(Task to carry out): All of the entries should be returned without a single change.

(Listed records):
Lemma rows_as_dicts_json (columns : list str) (rows : list (list pyval))
    (data : list Row) (s s' : Session) :
  rows_as_dicts columns rows s = (Ok data, s') -> Forall json_row data.
Proof.
  intros E. apply for_each_ok in E.
  induction E as [|row filled rows data [s1 [s2 Hf]] _ IH]; constructor.
  - apply (fill_row_json columns 0 row [] filled s1 s2); [|exact Hf].
    split; constructor.
  - exact IH.
Qed.

Lemma safe_row_from (l acc : Row) :
  NoDup (dict_keys (acc ++ l)) ->
  fold_left
    (fun safe_row '(key, value) => dict_set key (json_safe value) safe_row)
    l acc
  = acc ++ dict_map json_safe l.
Proof.
  revert acc. induction l as [|[k v] l IH]; intros acc Hd.
  - simpl. rewrite app_nil_r. reflexivity.
  - pose proof (nodup_app_head _ _ _ _ Hd) as Hn. cbn [fold_left].
    rewrite dict_set_new_app by (apply dict_has_false, Hn).
    rewrite IH.
    + rewrite <- app_assoc. reflexivity.
    + unfold dict_keys in *. rewrite !map_app in *. cbn [map fst] in *.
      rewrite <- app_assoc. exact Hd.
Qed.

Lemma safe_row_spec (row : Row) :
  NoDup (dict_keys row) -> safe_row row = dict_map json_safe row.
Proof. intros Hd. apply (safe_row_from row [] Hd). Qed.

Lemma dict_map_json_native (row : Row) :
  Forall (fun kv => json_native (snd kv) = true) row ->
  dict_map json_safe row = row.
Proof.
  induction 1 as [|[k v] row Hv _ IH]; [reflexivity|].
  unfold dict_map in *. cbn [map fst snd]. rewrite IH.
  simpl in Hv. rewrite (json_safe_id v Hv). reflexivity.
Qed.

(** X9. Every row dictionary that [get_table_data] and
    [execute_custom_query] return is JSON-safe: no key occurs twice and no
    value is a date, a datetime or a Decimal any more.  Hence the template
    filter [safe_json] has nothing left to convert in such a row: it
    serializes the row as it is, or gives ["{}"] for a row without
    columns. *)
Theorem fetched_rows_are_json_safe (s s' : Session) (columns : list str)
    (data : list Row) (json_dumps : Row -> str) :
  (forall table_name,
     get_table_data table_name s = (Ok (columns, data), s') ->
     Forall json_row data) /\
  (forall query,
     execute_custom_query query s = (Ok (columns, data), s') ->
     Forall json_row data) /\
  (forall row,
     json_row row ->
     safe_jsonify json_dumps (Some row)
     = match row with [] => lit "{}" | _ => json_dumps row end).
Proof.
  split; [|split].
  - intros table_name. unfold get_table_data, bind.
    destruct (db_execute _ [] s) as [[rs|e] s1]; [|discriminate].
    destruct (rows_as_dicts (rs_keys rs) (rs_rows rs) s1)
      as [[data'|e] s2] eqn:E; [|discriminate].
    intros E'. inversion E'. subst.
    apply (rows_as_dicts_json _ _ _ _ _ E).
  - intros query. unfold execute_custom_query, bind.
    destruct (db_execute query [] s) as [[rs|e] s1]; [|discriminate].
    destruct (rows_as_dicts (rs_keys rs) (rs_rows rs) s1)
      as [[data'|e] s2] eqn:E; [|discriminate].
    intros E'. inversion E'. subst.
    apply (rows_as_dicts_json _ _ _ _ _ E).
  - intros row [Hk Hn]. unfold safe_jsonify.
    destruct row as [|kv row]; [reflexivity|].
    rewrite (safe_row_spec _ Hk), (dict_map_json_native _ Hn). reflexivity.
Qed.

(** X10. [safe_jsonify] gives ["{}"] for no row and for an empty row, and
    otherwise serializes a dictionary with the keys of the row in the same
    order, in which every date and datetime has become its ISO text and
    every Decimal a float, the other values being kept. *)
Theorem safe_jsonify_converts_values (json_dumps : Row -> str) (row : Row) :
  NoDup (dict_keys row) ->
  safe_jsonify json_dumps None = lit "{}" /\
  safe_jsonify json_dumps (Some row)
  = match row with
    | [] => lit "{}"
    | _ => json_dumps (dict_map json_safe row)
    end /\
  dict_keys (dict_map json_safe row) = dict_keys row /\
  json_row (dict_map json_safe row).
Proof.
  intros Hk. split; [reflexivity|]. split; [|split].
  - unfold safe_jsonify. destruct row as [|kv row]; [reflexivity|].
    rewrite (safe_row_spec _ Hk). reflexivity.
  - apply dict_keys_map.
  - split; [rewrite dict_keys_map; exact Hk|].
    clear Hk. induction row as [|[k v] row IH]; constructor.
    + apply json_safe_native.
    + exact IH.
Qed.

(Task output):
Lemma rows_as_dicts_json (columns : list str) (rows : list (list pyval))
    (data : list Row) (s s' : Session) :
  rows_as_dicts columns rows s = (Ok data, s') -> Forall json_row data.
Proof.
  intros E. apply for_each_ok in E.
  induction E as [|row filled rows data [s1 [s2 Hf]] _ IH]; constructor.
  - apply (fill_row_json columns 0 row [] filled s1 s2); [|exact Hf].
    split; constructor.
  - exact IH.
Qed.

Lemma safe_row_from (l acc : Row) :
  NoDup (dict_keys (acc ++ l)) ->
  fold_left
    (fun safe_row '(key, value) => dict_set key (json_safe value) safe_row)
    l acc
  = acc ++ dict_map json_safe l.
Proof.
  revert acc. induction l as [|[k v] l IH]; intros acc Hd.
  - simpl. rewrite app_nil_r. reflexivity.
  - pose proof (nodup_app_head _ _ _ _ Hd) as Hn. cbn [fold_left].
    rewrite dict_set_new_app by (apply dict_has_false, Hn).
    rewrite IH.
    + rewrite <- app_assoc. reflexivity.
    + unfold dict_keys in *. rewrite !map_app in *. cbn [map fst] in *.
      rewrite <- app_assoc. exact Hd.
Qed.

Lemma safe_row_spec (row : Row) :
  NoDup (dict_keys row) -> safe_row row = dict_map json_safe row.
Proof. intros Hd. apply (safe_row_from row [] Hd). Qed.

Lemma dict_map_json_native (row : Row) :
  Forall (fun kv => json_native (snd kv) = true) row ->
  dict_map json_safe row = row.
Proof.
  induction 1 as [|[k v] row Hv _ IH]; [reflexivity|].
  unfold dict_map in *. cbn [map fst snd]. rewrite IH.
  simpl in Hv. rewrite (json_safe_id v Hv). reflexivity.
Qed.

(** X9. Every row dictionary that [get_table_data] and
    [execute_custom_query] return is JSON-safe: no key occurs twice and no
    value is a date, a datetime or a Decimal any more.  Hence the template
    filter [safe_json] has nothing left to convert in such a row: it
    serializes the row as it is, or gives ["{}"] for a row without
    columns. *)
Theorem fetched_rows_are_json_safe (s s' : Session) (columns : list str)
    (data : list Row) (json_dumps : Row -> str) :
  (forall table_name,
     get_table_data table_name s = (Ok (columns, data), s') ->
     Forall json_row data) /\
  (forall query,
     execute_custom_query query s = (Ok (columns, data), s') ->
     Forall json_row data) /\
  (forall row,
     json_row row ->
     safe_jsonify json_dumps (Some row)
     = match row with [] => lit "{}" | _ => json_dumps row end).
Proof.
  split; [|split].
  - intros table_name. unfold get_table_data, bind.
    destruct (db_execute _ [] s) as [[rs|e] s1]; [|discriminate].
    destruct (rows_as_dicts (rs_keys rs) (rs_rows rs) s1)
      as [[data'|e] s2] eqn:E; [|discriminate].
    intros E'. inversion E'. subst.
    apply (rows_as_dicts_json _ _ _ _ _ E).
  - intros query. unfold execute_custom_query, bind.
    destruct (db_execute query [] s) as [[rs|e] s1]; [|discriminate].
    destruct (rows_as_dicts (rs_keys rs) (rs_rows rs) s1)
      as [[data'|e] s2] eqn:E; [|discriminate].
    intros E'. inversion E'. subst.
    apply (rows_as_dicts_json _ _ _ _ _ E).
  - intros row [Hk Hn]. unfold safe_jsonify.
    destruct row as [|kv row]; [reflexivity|].
    rewrite (safe_row_spec _ Hk), (dict_map_json_native _ Hn). reflexivity.
Qed.

(** X10. [safe_jsonify] gives ["{}"] for no row and for an empty row, and
    otherwise serializes a dictionary with the keys of the row in the same
    order, in which every date and datetime has become its ISO text and
    every Decimal a float, the other values being kept. *)
Theorem safe_jsonify_converts_values (json_dumps : Row -> str) (row : Row) :
  NoDup (dict_keys row) ->
  safe_jsonify json_dumps None = lit "{}" /\
  safe_jsonify json_dumps (Some row)
  = match row with
    | [] => lit "{}"
    | _ => json_dumps (dict_map json_safe row)
    end /\
  dict_keys (dict_map json_safe row) = dict_keys row /\
  json_row (dict_map json_safe row).
Proof.
  intros Hk. split; [reflexivity|]. split; [|split].
  - unfold safe_jsonify. destruct row as [|kv row]; [reflexivity|].
    rewrite (safe_row_spec _ Hk). reflexivity.
  - apply dict_keys_map.
  - split; [rewrite dict_keys_map; exact Hk|].
    clear Hk. induction row as [|[k v] row IH]; constructor.
    + apply json_safe_native.
    + exact IH.
Qed.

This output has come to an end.